Member of the New South Wales Parliament for South Sydney
- In office 19 January 1889 – 25 June 1894 Serving with James Toohey, William Manning, Walter Edmunds, Bernhard Wise, James Martin
- Preceded by: Bernhard Wise
- Succeeded by: Abolished

Personal details
- Born: 7 May 1842 London, England
- Died: 21 May 1901 (aged 59) Brisbane, Queensland, Australia
- Party: Protectionist Party
- Spouses: ; Jessie Lewis ​ ​(m. 1866; died 1867)​ ; Agnes Lewis ​(m. 1871)​
- Occupation: Public servant, journalist, newspaper editor

= William Henry Traill =

Australian journalist and politician

William Henry Traill (7 May 1842 – 21 May 1902) was an Australian journalist and politician, commonly referred to as W. H. Traill.
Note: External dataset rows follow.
(** The warnings of one comparison and its last line. *)
Definition drift_warning (rollups : list DayAgg) (raw : DayAgg) : option WorkerLog :=
  if drifts rollups raw
  then Some (LDrift (da_day raw) (da_requests raw)
               ((da_requests <$> List.find (fun r => da_day r =? da_day raw) rollups) ?? 0))
  else None.
Definition compare_log (rollups raw : list DayAgg) : list WorkerLog :=
  omap (drift_warning rollups) raw
  ++ [LReconciled (Z.of_nat (length raw)) (Z.of_nat (length (List.filter (drifts rollups) raw)))].
(** The next statement of a job. *)
Definition resume_job (now : Z) (w : Worker) : Worker :=
  match wk_job w with
  | None => w
  | Some (Pruning cutoff deleted) =>
      let '(t, n) := delete_batch cutoff DELETE_BATCH (usage_event (worker_tables w)) in
      with_job (Some (if (n <? DELETE_BATCH)%nat then Cleaning (deleted + n) else Pruning cutoff (deleted + n))) []
        (with_table t w)
  | Some (Cleaning deleted) =>
      let r := clean_exports (usage_event (worker_tables w)) deleted (wk_jobs w) (wk_files w)
                 (exportsDir tmpdir cfg) now in
      mkWorker (wk_ingest w) (rt_jobs r) (rt_files r) None
        (wk_log w ++ [LRetained (rt_eventsDeleted r) (rt_exportsDeleted r) (rt_filesDeleted r)])
        (wk_loop w) (wk_shutdown w)
  | Some (Comparing from raw) =>
      with_job None (compare_log (rollupRows from (usage_rollup_daily (worker_tables w))) raw) w
  end.

(** The ingest loop and its stream; a turn that ends after [stop] is the last,
    and a missing group is not created again ([if (!running) break]). *)
Definition ingest_event (a : IngestAction) (w : Worker) : Worker :=
  let next := with_ingest (ingest_step pg (wk_ingest w) a) w in
  match a, wk_loop w with
  | IPublish _, _ | IFlushed, _ => next
  | IPass _, LoopRunning | IRecreate, LoopRunning => next
  | IPass _, LoopStopping => with_loop LoopStopped next
  | IRecreate, LoopStopping => with_loop LoopStopped w
  | _, LoopStopped => w
  end.

(** A worker of BullMQ takes no job once it is being closed, and is closed when
    its job is through. *)
Definition takes_jobs (w : Worker) : bool :=
  match wk_shutdown w with
  | Some (StopIngest :: _) | Some (CloseExports :: _) | None => true
  | _ => false
  end.
Definition signal (w : Worker) : Worker :=
  match wk_shutdown w with
  | None => with_loop LoopStopping (with_shutdown (Some shutdown_steps) w)
  | Some _ => w
  end.
Definition shutdown_step (w : Worker) : Worker :=
  match wk_shutdown w with
  | Some (StopIngest :: rest) =>
      match wk_loop w with LoopStopped => with_shutdown (Some rest) w | _ => w end
  | Some (CloseHousekeeping :: rest) =>
      match wk_job w with None => with_shutdown (Some rest) w | Some _ => w end
  | Some (_ :: rest) => with_shutdown (Some rest) w
  | _ => w
  end.

Definition worker_step (w : Worker) (e : WorkerEvent) : Worker :=
  match e with
  | WIngest a => ingest_event a w
  | WExports jobs files =>
      mkWorker (wk_ingest w) jobs files (wk_job w) (wk_log w) (wk_loop w) (wk_shutdown w)
  | WJob name now => match wk_job w with
                     | None => if takes_jobs w then process_job name now w else w
                     | Some _ => w
                     end
  | WResume now => resume_job now w
  | WFailed => match wk_job w with Some _ => with_job None [LJobFailed] w | None => w end
  | WSignal => signal w
  | WShutdown => shutdown_step w
  end.
Definition worker_run (w : Worker) (es : list WorkerEvent) : Worker := fold_left worker_step es w.
End worker.

(** ** Rows and rollups, with what was deleted *)
(** The rollups agree with every row there ever was: those stored now and those
    retention removed. *)
Record books (db : Db) (gone : list UsageEventMessage) : Prop := {
  bk_rows : NoDup (map row_id (usage_event db));
  bk_hour_keys : NoDup (map rr_key (usage_rollup_hourly db));
  bk_day_keys : NoDup (map rr_key (usage_rollup_daily db));
  bk_hour : forall phi,
    agrees (row_total phi (usage_rollup_hourly db)) (table_total phi key_hour (usage_event db ++ gone));
  bk_day : forall phi,
    agrees (row_total phi (usage_rollup_daily db)) (table_total phi key_day (usage_event db ++ gone));
}.

Section bookkeeping.
Context (pg : Postgres).

Lemma books_empty keys : books (empty_db keys) [].
Proof using. clear. split; cbn; [apply NoDup_nil_2..| |]; intros phi; apply agrees_zero. Qed.
Lemma total_swap {A} phi (f : A -> Counts) a b c : total phi f ((a ++ b) ++ c) = cadd (total phi f (a ++ c)) (total phi f b).
Proof using. clear. rewrite !total_app, !cadd_assoc. f_equal. apply cadd_comm. Qed.
Lemma books_persist db events db' n gone :
  sound_batch pg events -> persistBatch pg db events = Ok (db', n) -> books db gone -> books db' gone.
Proof.
  intros Hnd Hp [Hr Hh Hd Hah Had]. apply persist_adds in Hp as (He & _ & Hh' & Hd' & Hth & Htd); [|done..].
  split; [rewrite He; apply rows_NoDup; [done|apply Hnd]|auto|auto|..]; intros phi; rewrite He; unfold table_total; rewrite total_swap.
  - destruct (Hth phi) as (c & -> & Hc). by apply agrees_add.
  - destruct (Htd phi) as (c & -> & Hc). by apply agrees_add.
Qed.

(** The rows one bounded delete takes. *)
Definition batch_rows (cutoff : Z) (limit : nat) (table : list UsageEventMessage) : list UsageEventMessage :=
  take limit (List.filter (expired_event cutoff) table).
Lemma batch_rows_old cutoff limit table e : e ∈ batch_rows cutoff limit table -> expired_event cutoff e = true.
Proof using.
  clear. intros He. apply (in_filter _ table). unfold batch_rows in He.
  rewrite <- (take_drop limit (List.filter _ table)). apply elem_of_app. by left.
Qed.
Lemma delete_batch_rows cutoff limit table :
  (delete_batch cutoff limit table).1 `sublist_of` table /\
  forall phi f, cadd (total phi f (delete_batch cutoff limit table).1) (total phi f (batch_rows cutoff limit table))
                = total phi f table.
Proof using.
  clear. revert limit; induction table as [|e table IH]; intros limit; cbn [delete_batch].
  - split; [done|]. intros phi f. unfold batch_rows. cbn [List.filter]. by rewrite take_nil, total_nil, cadd_zero_l.
  - destruct limit as [|l]; [split; [done|]; intros; unfold batch_rows; by rewrite take_0, total_nil, cadd_zero_r|].
    unfold batch_rows. cbn [List.filter]. destruct (expired_event cutoff e).
    + destruct (IH l) as [Hs Ht]. destruct (delete_batch cutoff l table) as [t k]. cbn [fst] in *.
      split; [by apply sublist_cons|]. intros phi f. cbn [take]. rewrite !total_cons, <- (Ht phi f). unfold batch_rows.
      rewrite <- !cadd_assoc. f_equal. apply cadd_comm.
    + destruct (IH (S l)) as [Hs Ht]. destruct (delete_batch cutoff (S l) table) as [t k]. cbn [fst] in *.
      split; [by apply sublist_skip|]. intros phi f. rewrite !total_cons, <- (Ht phi f). unfold batch_rows.
      by rewrite cadd_assoc.
Qed.
Lemma books_delete cutoff limit db gone :
  books db gone ->
  books (mkDb (delete_batch cutoff limit (usage_event db)).1 (usage_rollup_hourly db) (usage_rollup_daily db) (lastUsedAt db))
    (gone ++ batch_rows cutoff limit (usage_event db)).
Proof using.
  clear. intros [Hr Hh Hd Hah Had]. destruct (delete_batch_rows cutoff limit (usage_event db)) as [Hs Ht].
  set (t := (delete_batch cutoff limit (usage_event db)).1) in *.
  assert (forall phi key, table_total phi key (t ++ gone ++ batch_rows cutoff limit (usage_event db))
                          = table_total phi key (usage_event db ++ gone)) as Heq.
  { intros phi key. unfold table_total. rewrite !total_app, <- Ht, !cadd_assoc. f_equal. apply cadd_comm. }
  split; cbn [usage_event usage_rollup_hourly usage_rollup_daily]; [|done|done|intros phi; by rewrite Heq..].
  eapply sublist_NoDup; [exact Hr|]. clear -Hs. induction Hs; cbn [map]; by constructor.
Qed.
End bookkeeping.

(** ** One comparison *)
Section comparison.
Context (from : Z).
Hypothesis from_midnight : from mod MS_DAY = 0.

Definition in_window (d : Z) (table : list UsageEventMessage) : Counts :=
  table_total (window_day from d) key_day table.
Lemma raw_row table raw : raw ∈ rawRows from table ->
  da_requests raw = requests (in_window (da_day raw) table) /\ da_cost raw = cost8 (in_window (da_day raw) table).
Proof.
  intros (d & -> & _)%list_elem_of_fmap. cbn [day_agg da_day da_requests da_cost]. by rewrite event_window.
Qed.
Lemma rollup_row daily d :
  let roll := List.find (fun r => da_day r =? d) (rollupRows from daily) in
  (da_requests <$> roll) ?? 0 = requests (row_total (window_day from d) daily) /\
  (da_cost <$> roll) ?? 0 = cost8 (row_total (window_day from d) daily).
Proof using.
  clear. unfold rollupRows. rewrite <- rollup_window. apply find_day.
Qed.
(** Rows deleted before the window do not count in it. *)
Lemma window_without_old gone d :
  (forall e, e ∈ gone -> expired_event from e = true) -> in_window d gone = czero.
Proof.
  intros Hold. apply total_none. intros e He. specialize (Hold e He). unfold expired_event in Hold.
  unfold in_dims, dims_of. destruct (date_parse (ev_occurredAt e)) as [t|]; [|done].
  cbn [fmap option_fmap option_map]. unfold window_day.
  change (bucket_of (key_day (event_dims t e))) with (truncateUtc t unit_day).
  rewrite since_trunc by done. bool_to_prop. by rewrite (proj2 (Z.leb_gt _ _)).
Qed.
Lemma books_in_window db gone d :
  books db gone -> (forall e, e ∈ gone -> expired_event from e = true) ->
  agrees (row_total (window_day from d) (usage_rollup_daily db)) (in_window d (usage_event db)).
Proof.
  intros Hb Hold. pose proof (bk_day _ _ Hb (window_day from d)) as H. unfold table_total in H. rewrite total_app in H.
  change (total _ counts_of gone) with (in_window d gone) in H. by rewrite window_without_old, cadd_zero_r in H.
Qed.
Lemma contributed_requests phi table : 0 <= requests (total phi counts_of table).
Proof using.
  clear. induction table as [|e table IH]; [done|]. rewrite total_cons. cbn [cadd requests].
  destruct (phi e); [|exact IH]. unfold counts_of at 1. destruct (contribution e) as [c|] eqn:Ec; [|exact IH].
  assert (requests c = 1) by (unfold contribution in Ec; inv_ok; done). lia.
Qed.
End comparison.

(** ** The life of a worker *)
(** The rows the statement an event stands for deletes, and those a run does. *)
Definition deleted_by (w : Worker) (e : WorkerEvent) : list UsageEventMessage :=
  match e, wk_job w with
  | WResume _, Some (Pruning cutoff _) => batch_rows cutoff DELETE_BATCH (usage_event (worker_tables w))
  | _, _ => []
  end.
Section life.
Context (pg : Postgres) (tmpdir : string) (cfg : WorkerConfig).
#[local] Notation step := (worker_step pg tmpdir cfg).
#[local] Notation running := (worker_run pg tmpdir cfg).

Fixpoint deletions (w : Worker) (es : list WorkerEvent) : list UsageEventMessage :=
  match es with [] => [] | e :: es => deleted_by w e ++ deletions (step w e) es end.
(** Every pass reads a batch of distinct events in canonical text. *)
Definition sound_event (w : Worker) (e : WorkerEvent) : Prop :=
  match e with WIngest a => sound_read pg (wk_ingest w) a | _ => True end.
Fixpoint sound_events (w : Worker) (es : list WorkerEvent) : Prop :=
  match es with [] => True | e :: es => sound_event w e /\ sound_events (step w e) es end.

(** The time of the newest retention job that can still be at work is part of
    its cutoff. *)
Definition cutoff_at (now : Z) : Z := now - EVENT_RETENTION_DAYS cfg * 86400000.
Definition retention_ran (es : list WorkerEvent) (cutoff : Z) : Prop :=
  exists now, WJob HOUSEKEEPING_retention now ∈ es /\ cutoff = cutoff_at now.

Lemma deletions_app w a b : deletions w (a ++ b) = deletions w a ++ deletions (running w a) b.
Proof using. clear. revert w; induction a as [|e a IH]; intros w; [done|]. cbn [app deletions]. by rewrite IH, app_assoc. Qed.
Lemma running_app w a b : running w (a ++ b) = running (running w a) b.
Proof using. clear. apply fold_left_app. Qed.
Lemma sound_events_app w a b : sound_events w (a ++ b) <-> sound_events w a /\ sound_events (running w a) b.
Proof using. clear. revert w; induction a as [|e a IH]; intros w; cbn [app sound_events]; [tauto|]. rewrite IH. cbn. tauto. Qed.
He was an early editor and for a period the principal proprietor of The Bulletin in Sydney.

==Early life==
Traill, only son of John Traill of Westove, Orkney Islands, and his wife Eliza Dunbar (née Heddle) (Note: The names Traill and Heddle crop up together across strands not closely related to this family. For instance, the painter Jessie C. A. Traill held an exhibition opened by her cousin Captain E. Moodie-Heddle in 1948.) was born in London. The Westove Estate had been held by Traill descendants for more than 300 years.

==Journalism==
Traill started his career with a regular column headed Passing Thoughts to the Express, while a special commissioner investigating the land dummying being carried on in connection with the opening up of the Darling Downs. In 1871 he married Agnes Lewis, the sister of his first wife. He returned to the Couriers literary staff in late 1873 when Gresley Lukin became part proprietor and managing editor. Traill served as editor of The Queenslander from late 1873 until late 1878 when he moved with his family to Sydney to take up the editorship of The Sydney Mail. He continued to contribute to The Sydney Mail, Echo and The Sydney Morning Herald.

==Parliamentary career==
Traill elected a member of the Legislative Assembly for South Sydney in 1889. He was committed to protectionism, but otherwise was an independent and was not offered a ministry. He held a position as chairman of the commission to enquire into the working of the New South Wales Lands Office. He was defeated in 1895 and afterwards was engaged unsuccessfully in pastoral and mining pursuits in New South Wales and Queensland and declared bankrupt in 1896.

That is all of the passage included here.